"Did she now?" quoth Michael. "So she has rayfused me again—though it wasn't just like a proposal this time. Still—we'll count it so's to make sure."

He gravely walked to a smooth plank in the partition behind the door, and picked up the stub of a pencil from a ledge. On this board was a long array of pencil marks—four straight, up and down marks, and a fifth "slantingdicular" across them. There were a great many of these marks.

Each of these straight, up and down, marks meant "No," and the slanting mark meant another "No"; so that Meena's refusals of the coachman's proposal for her hand were grouped in fives.

"The Good Book says Jacob sarved siven years for Rachael, and then another siven. He didn't have nawthin' on me—sorra a bit! When Meena's said 'No' a thousan' times, she'll forgit some day an' say 'Yis.'"

He went back to shaking the pan on the stove, in which the cubes of salt pork were sputtering. He mixed some flour and cornmeal in a plate, with salt and pepper. Wiping each of the little fish partly dry, he rolled them in the mixture, and then laid them methodically in rows upon a board. When the fat in the skillet was piping hot, he dropped in the fish easily so as not to splash the hot fat about. Then with a fork he turned them as they browned.

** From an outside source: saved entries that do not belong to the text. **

Lemma itrunc_rest_ok x s t V0 V Q F k i A : tx x [] s (Txspec V ∅ Q ∅) → fs_sb t = sb → i_dev (ii t i) = tx_dev → bitmap_blocks sb ⊆ F → room (Txspec V ∅ Q ∅) F k →
  decode_sb (V 1) = sb → file_wf V0 sb A → freed sb (nonzero (take 12 A)) V0 V → i_addrs (ii t i) = replicate 12 0 ++ drop 12 A →
  ∃ s' t' V' Q', itrunc_rest i (s, t) = Ret () (s', t') ∧ tx x [] s' (Txspec V' ∅ Q' ∅) ∧ retyped t t' i (replicate 13 0) ∧ freed sb (owns V0 A) V0 V' ∧
    Q' ⊆ Q ∪ bitmap_blocks sb.
Proof using All.
  intros Hx Hsb Hdev HF Hr Hdec Hwf Hf EA. pose proof (fw_len _ _ _ Hwf) as Hl. unfold itrunc_rest. next. unfold addr. rewrite EA, Hdev.
  assert ((replicate 12 0 ++ drop 12 A) !! 12%nat = A !! 12%nat) as ->. { rewrite lookup_app_r by (rewrite length_replicate; lia). rewrite length_replicate, lookup_drop. done. }
  change (default 0 (A !! 12%nat)) with (fblock V0 A 140). destruct (Z.eqb_spec (fblock V0 A 140) 0) as [EI|EI]; cbn [negb].
  { exists s, t, V, Q. split; [done|]. split; [done|]. assert (replicate 13 0 = i_addrs (ii t i)) as ->.
    { rewrite EA. rewrite fblock_indirect in EI. destruct (drop 12 A) as [|a [|]] eqn:Ed; apply (f_equal length) in Ed as El; rewrite length_drop in El; simpl in El; try lia.
      assert (A !! 12%nat = Some a) as Ea by (by rewrite <- (Nat.add_0_r 12), <- lookup_drop, Ed). rewrite Ea in EI. change (default 0 (Some a)) with a in EI. by subst a. }
    split; [apply retyped_refl|]. split; [|set_solver]. eapply freed_seq; [|exact Hf|apply (freed_none sb (λ _, False)); tauto].
    intros c. rewrite owns_parts, EI by done. unfold nonzero, entries. rewrite EI. cbn [Z.eqb]. rewrite elem_of_nil. tauto. }
  set (I := fblock V0 A 140) in *. destruct (fw_data _ _ _ Hwf I) as [HId HIu]; [by apply owns_fblock|].
  assert (V I = V0 I) as EVI by (apply (fr_frame _ _ _ _ Hf); by apply data_not_bitmap).
  destruct (bread_tx x s t _ F k I Hx) as (h & s1 & E1 & Hh & Hx1); [apply settled_nil|done|by apply (home_data sb)|simpl; by rewrite map_img_empty_L|]. run E1.
  assert (entries V0 A = entry (V I) <$> seq 0 128) as Een by (unfold entries; fold I; by rewrite (proj2 (Z.eqb_neq _ _) EI), EVI).
  pose proof (live_entries V0 V A Hwf Hf) as Hle. rewrite Een in Hle. unfold tx_hold in Hx1. cbn [tv th tl tr] in Hx1. rewrite insert_empty in Hx1.
  destruct (itrunc_indirect_ok h I F k HId HF 128 0 x s1 t V Q Hx1 Hsb) as (s2 & V2 & Q2 & E2 & Hx2 & Hf2 & HQ2); [done..|]. run E2. rewrite <- Een in Hf2.
  rewrite <- insert_empty in Hx2. destruct (brelse_held x s2 t V2 ∅ Q2 h I Hx2) as (s3 & E3 & Hx3); [done|]. run E3.
  destruct (live_indirect V0 V V2 A Hwf Hf Hf2) as [Hli _]. destruct (Hli 0%nat I eq_refl EI) as [_ Hu2].
  destruct (bfree_freed x s3 t V2 ∅ Q2 F k I) as (s4 & V4 & Q4 & E4 & Hx4 & Hf4 & HQ4); try done; [by left|by eapply room_bitmap| |].
  { rewrite (fr_frame _ _ _ _ Hf2); [done|by apply one_not_bitmap]. }
  run E4. eexists s4, _, V4, Q4. split; [done|]. split; [done|]. split; [split; [done|rewrite ii_upd_eq; cbv beta|intros j Hj; by rewrite ii_upd_ne]|split; [|clear -HQ2 HQ4; set_solver]].
  - cbn [snd]. rewrite EA. f_equal. destruct (drop 12 A) as [|a [|]] eqn:Ed; apply (f_equal length) in Ed as El; rewrite length_drop in El; simpl in El; done || lia.
  - assert (freed sb (λ c, nonzero (take 12 A) c ∨ nonzero (entries V0 A) c) V0 V2) as Hf3 by (by eapply freed_seq).
    eapply freed_seq; [|exact Hf3|exact Hf4]. intros c. rewrite owns_parts by done. fold I. split.
    + intros [?|[_ ?]]; [by left|by right].
    + intros [?| ->]; [by left|by right].
Qed.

As he forked them out of the hot fat, all brown and crispy, he laid them on a sheet of brown paper for a bit to drain off the fat. Then the boys' plates and his own were filled with the well fried fish.

"There's just a mess for us," said Michael, as they sat down. "For what we are about to rayceive make us tr-r-ruly grateful! Pass the bread, Master Bobby. 'Tis the appetite lends sauce to the male, so they say. Eat hearty!"

Bobby and Fred had plenty of the "sauce" the coachman spoke of. After the excitement and adventures of the afternoon they had much to tell Michael, too, and the supper was a merry one.

Fred had to go home at eight o'clock and an hour and a half later it was Bobby's bedtime. But the house seemed very still and lonely when he had gone to bed, and he lay a long time listening to the crickets and the katydids, and the other night-flying insects outside the screens.

He heard Michael drive out of the lane to go to the station and he was still awake when the carriage returned and his father and mother came into the house. They came quietly up stairs, whispering softly, but the door between Bobby's room and his mother's dressing-room was ajar and he could hear his parents talking in there. They thought him asleep, of course.